# How much does your teenage son eat?



## Whisper (Jul 12, 2002)

My 16 year old son is always hungry. And he is usually complaining that there is nothing to eat.

This means that when he opens the fridge a four course, piping hot meal does not float down into his arms!

But seriously, how much and WHAT do you feed a growing boy that will stick to the ribs?

Most of us in this house are vegetarians. My dh, one dd and ds do eat chicken on occasion.

Also, any tips for what to have on hand that he can just whip up himself without breaking too much of a sweat?







:


----------



## Lucky Charm (Nov 8, 2002)

My daughter is almost 16 and my son is 13. my little guy is 5.

I know you are vegetarian, but is your teenager?

I keep tortillas in the house with bags of shredded cheese. My kids like those HotPockets....not the best i know, but they do eat a good breakfast and i make a good dinner, so i try not to freak about it, kwim?

My kids also like the kraft macaroni and cheese singles....where you cook an individual serving in a bowl.

forzen burritos are good. i get the bean ones, and keep a jar of chili sauce they can pour over it and make it "wet burrito".

egg sandwiches are good. with a slice of cheese even better and that keeps them full.


----------



## ComeOnLetsGo (Nov 19, 2001)

My oldest is only 12, but he is the size of many 15 year olds.
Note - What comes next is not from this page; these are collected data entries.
(* ===== verification/PipelineWitnesses.v ===== *)
(** * A node that certifies

    The node of Earth after the chain of [RuntimeProofs.v]: the summary of epoch
    0 is in block 3, GRANDPA has justified block 4, in the second authority set.
    The theorems on readiness and on the pipeline are applied to it. *)

From S2P Require Import Prelude Types Effects Codec Reference Merkle Frame Domain Epochs Transfers TransfersProofs Governance GovernanceProofs PublicationProofs GovernanceOrigins Runtime RuntimeProofs Config Verify VerifyProofs Relay RelayWitnesses Importer ImporterProofs Exporter ExporterProofs ExporterSafety ExporterChain ExporterWitnesses Readiness ReadinessProofs Pipeline.

#[local] Existing Instance reference_codec.
#[local] Existing Instance reference_account.
#[local] Existing Instance reference_account_ok.
#[local] Existing Instance reference_currency.
#[local] Existing Instance reference_currency_ok.

(** ** The light client

    A header is its number, its parent's hash and its state root; the root of a
    state is the hash of the one value that is proved of it. *)
Definition NodeHeader : Type := Z * list Z * list Z.
Definition one_value_proof (root : hash) (nodes : list bytes) (key : bytes) : option (option bytes) :=
  match nodes with
  | [value] => if bool_decide (root = blake2_256 value) then Some (Some value) else None
  | _ => None
  end.
#[export] Instance node_light_client : LightClient := {|
  Header := NodeHeader;
  header_encode h := flat (A := NodeHeader) h;
  header_decode b := fst <$> unflat (A := NodeHeader) b;
  header_hash h := blake2_256 (flat (A := NodeHeader) h);
  header_number h := h.1.1;
  header_parent_hash h := h.1.2;
  header_state_root h := h.2;
  read_proof_check := one_value_proof;
  Justification := list Z * Z;
  justification_decode b := fst <$> unflat (A := list Z * Z) b;
  just_target_hash j := j.1;
  just_target_number j := j.2;
  justification_verify j set_id authorities := (set_id =? 1) && bool_decide (authorities = [([7], 1)]);
  get_from_seed seed := Some seed
|}.
#[export] Instance node_light_client_ok : LightClientOk.
Proof.
  split; [|done]. intros h. pose proof (unflat_flat (A := NodeHeader) h []) as E.
  rewrite app_nil_r in E. exact (f_equal (fmap fst) E).
Qed.

(** ** The node's view when block [F] is final *)

Definition header_value : bytes := default [] (chain_store chain3 (summary_header_storage_key 0)).
Definition block_3 : NodeHeader := (3, [3], blake2_256 header_value).
Definition hash_3 : hash := blake2_256 (flat (A := NodeHeader) block_3).
Definition block_4 : NodeHeader := (4, hash_3, blake2_256 header_value).
Definition hash_4 : hash := blake2_256 (flat (A := NodeHeader) block_4).
Definition block_5 : NodeHeader := (5, hash_4, blake2_256 header_value).
Definition hash_5 : hash := blake2_256 (flat (A := NodeHeader) block_5).
Definition justification_of (h : hash) (n : Z) : bytes := flat (A := list Z * Z) (h, n).

Definition earth_client (F : Z) : NodeClient := {|
  best_hash := hash_4;
  finalized_hash := hash_4;
  finalized_number := F;
  block_hash n := Ok (if n =? 3 then Some hash_3 else if n =? 4 then Some hash_4 else if n =? 5 then Some hash_5 else None);
  block_header h := Ok (if bool_decide (h = hash_3) then Some block_3 else if bool_decide (h = hash_4) then Some block_4
                        else if bool_decide (h = hash_5) then Some block_5 else None);
  state_storage h key := Ok (chain_store chain3 key);
  read_proof h key := Ok [default [] (chain_store chain3 key)];
  justifications h := Ok (if bool_decide (h = hash_4) then Some [(GRANDPA_ENGINE_ID, justification_of h 4)]
                          else if bool_decide (h = hash_5) then Some [(GRANDPA_ENGINE_ID, justification_of h 5)] else None);
  authority_set_id := 1;
  authority_set_changes := Some [(0, 3)]
|}.
Definition earth_set (n : Z) : Z := if n <=? 3 then 0 else 1.

Definition answer (F e : Z) : SummaryCertificationReadiness :=
  match Readiness.certification_readiness (earth_client F) e with
  | Ok r => r
  | Err _ => mkSummaryCertificationReadiness e 0 [] 0 [] (Pending MissingTargetBlockHash)
  end.
Definition answered (F : Z) : bool :=
  match Readiness.certification_readiness (earth_client F) 0 with
  | Ok r => match scr_state r with Ready _ => true | _ => false end && (scr_staged_at_block_number r =? 3)
  | Err _ => false
  end.

Lemma earth_answers : answered 4 = true /\ answered 5 = true.
Proof. split; vm_compute; reflexivity. Qed.

Lemma hashes_differ : hash_3 <> hash_4 /\ hash_3 <> hash_5 /\ hash_4 <> hash_5.
Proof. split_and!; apply (bool_decide_eq_false_1 _); vm_compute; reflexivity. Qed.

Definition node_block (n : Z) (h : hash) (hd : NodeHeader) : Prop :=
  (n = 3 /\ h = hash_3 /\ hd = block_3) \/ (n = 4 /\ h = hash_4 /\ hd = block_4) \/ (n = 5 /\ h = hash_5 /\ hd = block_5).

Lemma node_block_facts n h hd : node_block n h hd -> header_hash hd = h /\ header_number hd = n.
Proof. intros [(-> & -> & ->)|[(-> & -> & ->)|(-> & -> & ->)]]; (split; reflexivity). Qed.
Lemma node_block_parent n h hd h' hd' : node_block n h hd -> node_block (n + 1) h' hd' -> header_parent_hash hd' = h.
Proof.
  intros [(-> & -> & ->)|[(-> & -> & ->)|(-> & -> & ->)]] [(E & -> & ->)|[(E & -> & ->)|(E & -> & ->)]]; try lia; reflexivity.
Qed.

#[local] Opaque block_3 block_4 block_5 hash_3 hash_4 hash_5 chain3 chain_store header_value.

Lemma earth_canonical F n h : canonical (earth_client F) n h -> exists hd, node_block n h hd.
Proof.
  unfold canonical, node_block. simpl. intros [= Hn]. destruct (Z.eqb_spec n 3); [injection Hn as <-; exists block_3; auto|].
  destruct (Z.eqb_spec n 4); [injection Hn as <-; exists block_4; auto|].
  destruct (Z.eqb_spec n 5); [injection Hn as <-; exists block_5; auto 6|done].
Qed.
Lemma earth_header_at F n h hd : node_block n h hd -> block_header (earth_client F) h = Ok (Some hd).
Proof.
  pose proof hashes_differ as (D1 & D2 & D3). simpl.
  intros [(-> & -> & ->)|[(-> & -> & ->)|(-> & -> & ->)]]; repeat case_bool_decide; congruence.
Qed.

Lemma earth_client_canonical F : Canonical (earth_client F).
Proof.
  split.
  - intros n h hd Hc Hh. destruct (earth_canonical F n h Hc) as [hd' Hb]. rewrite (earth_header_at F _ _ _ Hb) in Hh.
    injection Hh as <-. by apply node_block_facts.
  - intros n h h' hd Hc Hc' Hh. destruct (earth_canonical F n h Hc) as [hd0 Hb], (earth_canonical F (n + 1) h' Hc') as [hd' Hb'].
    rewrite (earth_header_at F _ _ _ Hb') in Hh. injection Hh as <-. by eapply node_block_parent.
Qed.

Lemma earth_justified F n h j :
  justified_by (earth_client F) n h j -> (n = 4 \/ n = 5) /\ j = justification_of h n.
Proof.
  intros [Hc Hj]. destruct (earth_canonical F n h Hc) as [hd Hb]. pose proof hashes_differ as (D1 & D2 & D3).
  unfold grandpa_justification in Hj. simpl in Hj.
  destruct Hb as [(-> & -> & ->)|[(-> & -> & ->)|(-> & -> & ->)]]; repeat case_bool_decide; try congruence; simpl in Hj;
    unfold extract_grandpa_justification in Hj; simpl in Hj; injection Hj as <-; auto.
Qed.

Lemma earth_justified_4 : justified_by (earth_client 4) 4 hash_4 (justification_of hash_4 4).
Proof.
  split; [reflexivity|]. unfold grandpa_justification. simpl. rewrite bool_decide_eq_true_2 by done. reflexivity.
Qed.

Lemma earth_tracks F : tracks_sets (earth_client F) earth_set.
Proof.
  unfold tracks_sets, earth_set. simpl. split; intros n Hn; [by rewrite (proj2 (Z.leb_le _ _)) by lia|by rewrite (proj2 (Z.leb_gt _ _)) by lia].
Qed.

Lemma earth_justifications_valid F : justifications_valid (earth_client F) earth_set [([7], 1)].
Proof.
  intros n h j (Hn & ->)%earth_justified. exists (h, n). split_and!; [|done|done|].
  - unfold justification_of. simpl justification_decode. pose proof (unflat_flat (A := list Z * Z) (h, n) []) as E.
    rewrite app_nil_r in E. exact (f_equal (fmap fst) E).
  - unfold earth_set. simpl. by destruct Hn as [-> | ->].
Qed.

Lemma earth_later : client_later (earth_client 4) (earth_client 5).
Proof. split; simpl; [lia|done|done| |]; intros; congruence. Qed.

Lemma earth_answer F : answered F = true ->
  Readiness.certification_readiness (earth_client F) 0 = Ok (answer F 0) /\
  (exists bundle, scr_state (answer F 0) = Ready bundle) /\ scr_staged_at_block_number (answer F 0) = 3.
Proof.
  unfold answered, answer. destruct (Readiness.certification_readiness _ _) as [r|]; [|done].
  destruct (scr_state r); [done|]. intros Hst%Z.eqb_eq. eauto.
Qed.

(** ** The exporter on this node *)

#[local] Instance node_env : ExporterEnv Z := {|
  state_getStorage key n := (n, Ok ((fun v => [48; 120] ++ hex_encode v) <$> chain_store chain3 (strip_0x key)));
  ialp_summary_certificationReadiness e n := (n, Ok (answer 4 e));
  post_packages body n := (n, Responded 202 (Ok accepted_body));
  receipt_from_slice body := if bool_decide (body = accepted_body) then Some (mkRelaySubmitReceipt true false "queued") else None;
  unix_now_millis n := (n + 1, Ok n)
|}.

Lemma node_serves : Serves (fun _ : Z => True) (chain_store chain3) (answer 4).
Proof. split; intros n x _; exists n; (split; [exact I|reflexivity]). Qed.

Definition earth_config (d : DomainId) : option DomainConfig :=
  Some {| dc_domain_id := d; dc_chain_name := []; dc_chain_id := []; dc_chain_type := Local;
          dc_token := mkTokenConfig [] 12; dc_network := mkNetworkConfig 0 0 0 [];
          dc_epoch := mkEpochConfig 12; dc_authorities := [mkAuthorityConfig [] [] [] [7]];
          dc_bootstrap := mkBootstrapConfig [] [] [] |}.

Lemma node_0_reachable : exporter_reachable Earth exporter_0.
Proof. exists exporter_0. split; [done|apply rtc_refl]. Qed.

Lemma node_answers e :
  is_Some (es_summary_headers (ch_epochs chain3) !! e) ->
  Readiness.certification_readiness (earth_client 4) e = Ok (answer 4 e).
Proof.
  intros [h Hh]. destruct (chain_headers Earth 2 ltac:(lia) reference_export_ids reference_proposal_ids _ _ _ _ example_chain3 Hh)
    as (_ & _ & He & _).
  assert (current_epoch chain3 = 1) as Ec by (vm_compute; reflexivity). assert (e = 0) as -> by lia.
  exact (proj1 (earth_answer 4 (proj1 earth_answers))).
Qed.

Definition slot_of_0 : option SummarySlotRecord :=
  match decode_storage_value (earth_client 4) (best_hash (earth_client 4)) (Readiness.summary_slot_storage_key 0) with
  | Ok slot => slot
  | Err _ => None
  end.
Definition slot_staged : bool :=
  match slot_of_0 with
  | Some slot => bool_decide (slot_status slot = Staged) && bool_decide (slot_staged_at_block_number slot = Some 3)
  | None => false
  end.
Lemma slot_staged_true : slot_staged = true.
Proof. vm_compute. reflexivity. Qed.
Lemma header_stored : chain_store chain3 (summary_header_storage_key 0) = Some header_value.
Proof.
  assert (is_Some (chain_store chain3 (summary_header_storage_key 0))) as [v Hv] by (apply (bool_decide_unpack _); vm_compute; exact I).
  Transparent header_value. unfold header_value. rewrite Hv. reflexivity.
Qed.
#[local] Opaque header_value.
Lemma node_block_root n h hd : node_block n h hd -> header_state_root hd = blake2_256 header_value.
Proof. intros [(-> & -> & ->)|[(-> & -> & ->)|(-> & -> & ->)]]; reflexivity. Qed.

Lemma earth_available : Available (earth_client 4) 0 3 header_value.
Proof.
  split.
  - pose proof slot_staged_true as Hs. unfold slot_staged, slot_of_0 in Hs.
    destruct (decode_storage_value _ _ _) as [[slot|]|]; [|discriminate..]. exists slot.
    apply andb_true_iff in Hs as [H1%bool_decide_eq_true_1 H2%bool_decide_eq_true_1]. auto.
  - split; [lia|vm_compute; reflexivity].
  - exact (f_equal Ok header_stored).
  - exists hash_3. reflexivity.
  - change (finalized_number (earth_client 4)) with 4. intros n Hn.
    assert (exists h hd, canonical (earth_client 4) n h /\ node_block n h hd) as (h & hd & Hc & Hb).
    { unfold node_block. assert (n = 3 \/ n = 4) as [-> | ->] by lia; [exists hash_3, block_3|exists hash_4, block_4];
        (split; [reflexivity|auto]). }
    destruct (grandpa_justification (earth_client 4) h) as [js|] eqn:Ej;
      [|unfold grandpa_justification in Ej; simpl in Ej; by repeat case_bool_decide].
    exists h, hd, js, [header_value]. split_and!; [done|by apply (earth_header_at 4 n)|done|exact (f_equal Ok header_stored)| |].
    + simpl. by rewrite header_stored.
    + rewrite (node_block_root _ _ _ Hb). simpl. unfold one_value_proof. by rewrite bool_decide_eq_true_2.
Qed.

#[local] Opaque answer earth_client.

(** ** Witnesses *)

Lemma ready_bundle_stable_witness :
  exists bundle, scr_state (answer 4 0) = Ready bundle /\ scr_state (answer 5 0) = Ready bundle.
Proof.
  destruct (earth_answer 4 (proj1 earth_answers)) as (H1 & [bundle Hb] & Hs), (earth_answer 5 (proj2 earth_answers)) as (H1' & [bundle' Hb'] & _).
  exists bundle. split; [exact Hb|]. rewrite Hb'. f_equal.
  refine (ready_bundle_stable (earth_client 4) (earth_client 5) earth_set 0 (answer 4 0) (answer 5 0) bundle bundle'
    earth_later (earth_tracks 4) (earth_tracks 5) _ H1 Hb _ H1' Hb').
  - reflexivity.
  - rewrite Hs. lia.
Defined.

Lemma pipeline_complete_witness :
  (forall e h bundle d', es_summary_headers (ch_epochs chain3) !! e = Some h -> scr_state (answer 4 e) = Ready bundle ->
     addressed_to chain3 e d' -> stored_verified Earth chain3 earth_config (fst (sync_once Earth exporter_0)) e d') \/
  collision blake2_256.
Proof.
  refine (pipeline_complete Earth 2 _ reference_export_ids reference_proposal_ids (fun _ => True) (chain_store chain3)
    (answer 4) _ chain3 example_chain3 example_plain earth_bounded (chain_store_stores chain3) node_serves
    (earth_client 4) (earth_client_canonical 4) _ _ node_answers earth_set (earth_tracks 4) earth_config _ [([7], 1)]
    eq_refl eq_refl (earth_justifications_valid 4) exporter_0 node_0_reachable Logic.I _).
  - lia.
  - vm_compute. reflexivity.
  - reflexivity.
  - intros e h bundle d' package bs _ _ _ Hb. assert (ex_scale exporter_0 = ∅) as E by reflexivity.
    rewrite E, lookup_empty in Hb. discriminate.
Defined.

Lemma readiness_decided_witness :
  exists r bundle, Readiness.certification_readiness (earth_client 4) 0 = Ok r /\ scr_state r = Ready bundle.
Proof.
  destruct (readiness_decided (earth_client 4) 0 3 header_value (earth_client_canonical 4) earth_available)
    as (r & Hop & _ & _ & _ & _ & [_ Hready]).
  destruct Hready as [bundle Hb].
  - exists 4, hash_4, (justification_of hash_4 4). split; [vm_compute; intuition discriminate|]. exact earth_justified_4.
  - exists r, bundle. split; [exact Hop|exact Hb].
Defined.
He is also always "starving". His favorite food that actually seems to keep him full for an hour or two is peanut butter on a sesame bagel. He usually eats it with a banana or some other fruit, but it seems to fill him up for awhile even on its own. The few times we've actually run out of bagels I thought he was going to commit hari-kari!







: I now keep the freezer stocked! He also enjoys those plastic-wrapped cheese sticks and yogurt drinks. He also drinks A LOT of milk.


----------



## ComeOnLetsGo (Nov 19, 2001)

Sorry...double post for some reason







:


----------



## Whisper (Jul 12, 2002)

My son goes through phases. Sometimes it's cereal. He'll eat it al day and night. Then it's PBJ. Now it's ice cream.

The tips everyone has shared are great. I do have a lot of these foods already but now he wants something new.

I told him he needs to be specific. If he can be.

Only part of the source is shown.